Problem to work on: Your task is to copy every line of the entries that contains "view".

Records provided:
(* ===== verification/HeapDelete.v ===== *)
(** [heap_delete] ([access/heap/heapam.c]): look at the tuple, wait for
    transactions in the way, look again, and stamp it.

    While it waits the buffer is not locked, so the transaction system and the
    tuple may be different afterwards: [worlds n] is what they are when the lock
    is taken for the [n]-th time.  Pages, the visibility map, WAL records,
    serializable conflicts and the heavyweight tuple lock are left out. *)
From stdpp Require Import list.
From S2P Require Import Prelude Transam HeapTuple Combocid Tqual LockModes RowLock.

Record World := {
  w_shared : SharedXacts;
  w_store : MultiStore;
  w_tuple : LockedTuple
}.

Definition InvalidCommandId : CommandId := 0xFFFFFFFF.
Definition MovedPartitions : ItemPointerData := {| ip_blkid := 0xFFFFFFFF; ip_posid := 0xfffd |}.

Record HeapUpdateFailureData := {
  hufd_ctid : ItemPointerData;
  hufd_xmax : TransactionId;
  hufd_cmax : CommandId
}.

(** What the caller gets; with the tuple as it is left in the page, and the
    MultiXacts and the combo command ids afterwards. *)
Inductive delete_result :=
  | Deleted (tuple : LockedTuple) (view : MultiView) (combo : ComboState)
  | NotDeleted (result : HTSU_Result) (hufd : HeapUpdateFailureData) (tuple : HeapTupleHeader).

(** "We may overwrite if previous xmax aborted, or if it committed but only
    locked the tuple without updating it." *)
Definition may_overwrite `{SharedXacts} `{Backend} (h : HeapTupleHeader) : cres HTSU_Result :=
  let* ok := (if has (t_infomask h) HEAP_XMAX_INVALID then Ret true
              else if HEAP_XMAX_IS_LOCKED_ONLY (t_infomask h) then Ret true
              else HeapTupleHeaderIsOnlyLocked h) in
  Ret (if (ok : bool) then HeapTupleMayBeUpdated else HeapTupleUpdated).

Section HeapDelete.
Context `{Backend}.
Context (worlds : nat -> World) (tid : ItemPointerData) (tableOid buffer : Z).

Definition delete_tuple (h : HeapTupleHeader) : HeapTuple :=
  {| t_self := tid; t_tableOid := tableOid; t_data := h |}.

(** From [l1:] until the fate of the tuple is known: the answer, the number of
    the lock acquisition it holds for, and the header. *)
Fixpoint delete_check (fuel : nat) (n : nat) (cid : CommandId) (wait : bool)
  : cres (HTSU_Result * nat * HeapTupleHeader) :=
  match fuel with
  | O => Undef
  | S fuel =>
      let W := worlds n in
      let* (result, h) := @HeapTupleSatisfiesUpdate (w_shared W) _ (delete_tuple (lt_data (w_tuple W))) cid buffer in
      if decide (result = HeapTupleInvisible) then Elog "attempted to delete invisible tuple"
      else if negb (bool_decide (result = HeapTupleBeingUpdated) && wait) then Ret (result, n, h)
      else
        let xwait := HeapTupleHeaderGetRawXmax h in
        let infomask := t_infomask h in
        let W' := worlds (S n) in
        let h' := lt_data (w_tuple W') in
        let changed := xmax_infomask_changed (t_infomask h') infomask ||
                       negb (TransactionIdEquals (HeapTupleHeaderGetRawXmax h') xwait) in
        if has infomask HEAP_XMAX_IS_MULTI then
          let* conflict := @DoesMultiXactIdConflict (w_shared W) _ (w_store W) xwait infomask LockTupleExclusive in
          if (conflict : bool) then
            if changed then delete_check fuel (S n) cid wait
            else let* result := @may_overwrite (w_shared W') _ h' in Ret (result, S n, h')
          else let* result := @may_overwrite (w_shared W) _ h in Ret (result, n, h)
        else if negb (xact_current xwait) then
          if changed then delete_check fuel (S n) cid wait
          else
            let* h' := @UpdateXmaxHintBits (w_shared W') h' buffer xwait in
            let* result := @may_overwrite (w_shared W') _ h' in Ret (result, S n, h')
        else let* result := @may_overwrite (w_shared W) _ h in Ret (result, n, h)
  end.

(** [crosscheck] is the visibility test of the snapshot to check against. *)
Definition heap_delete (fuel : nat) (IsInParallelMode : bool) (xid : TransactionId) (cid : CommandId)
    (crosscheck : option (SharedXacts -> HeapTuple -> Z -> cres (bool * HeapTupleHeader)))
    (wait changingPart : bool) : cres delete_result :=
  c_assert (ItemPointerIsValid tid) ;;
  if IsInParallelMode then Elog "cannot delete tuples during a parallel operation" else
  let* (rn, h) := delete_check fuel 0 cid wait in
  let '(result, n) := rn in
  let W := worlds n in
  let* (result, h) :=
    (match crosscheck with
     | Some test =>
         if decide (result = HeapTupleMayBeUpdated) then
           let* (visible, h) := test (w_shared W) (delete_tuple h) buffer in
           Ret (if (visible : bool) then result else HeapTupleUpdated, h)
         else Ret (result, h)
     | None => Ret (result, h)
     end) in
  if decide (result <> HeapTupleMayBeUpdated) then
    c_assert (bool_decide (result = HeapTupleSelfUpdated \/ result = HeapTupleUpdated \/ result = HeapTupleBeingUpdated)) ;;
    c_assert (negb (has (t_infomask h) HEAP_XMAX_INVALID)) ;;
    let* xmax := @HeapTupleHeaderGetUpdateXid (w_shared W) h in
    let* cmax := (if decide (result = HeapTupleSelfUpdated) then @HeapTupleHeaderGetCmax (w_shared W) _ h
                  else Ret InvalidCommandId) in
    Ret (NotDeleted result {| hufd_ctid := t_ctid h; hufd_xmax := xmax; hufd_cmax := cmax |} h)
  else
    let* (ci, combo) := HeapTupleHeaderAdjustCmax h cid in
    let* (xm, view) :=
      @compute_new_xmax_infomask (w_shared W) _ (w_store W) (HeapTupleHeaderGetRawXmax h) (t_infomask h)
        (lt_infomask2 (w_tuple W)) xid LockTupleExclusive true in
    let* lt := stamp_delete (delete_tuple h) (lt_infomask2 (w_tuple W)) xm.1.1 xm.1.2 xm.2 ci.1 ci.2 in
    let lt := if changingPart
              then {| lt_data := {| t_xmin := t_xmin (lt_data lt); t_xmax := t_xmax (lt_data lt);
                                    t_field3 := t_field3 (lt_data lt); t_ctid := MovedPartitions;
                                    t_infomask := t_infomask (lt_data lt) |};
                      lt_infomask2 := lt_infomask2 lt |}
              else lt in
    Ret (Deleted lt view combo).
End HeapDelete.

Result of the exercise:
  | Deleted (tuple : LockedTuple) (view : MultiView) (combo : ComboState)
    let* (xm, view) :=
    Ret (Deleted lt view combo).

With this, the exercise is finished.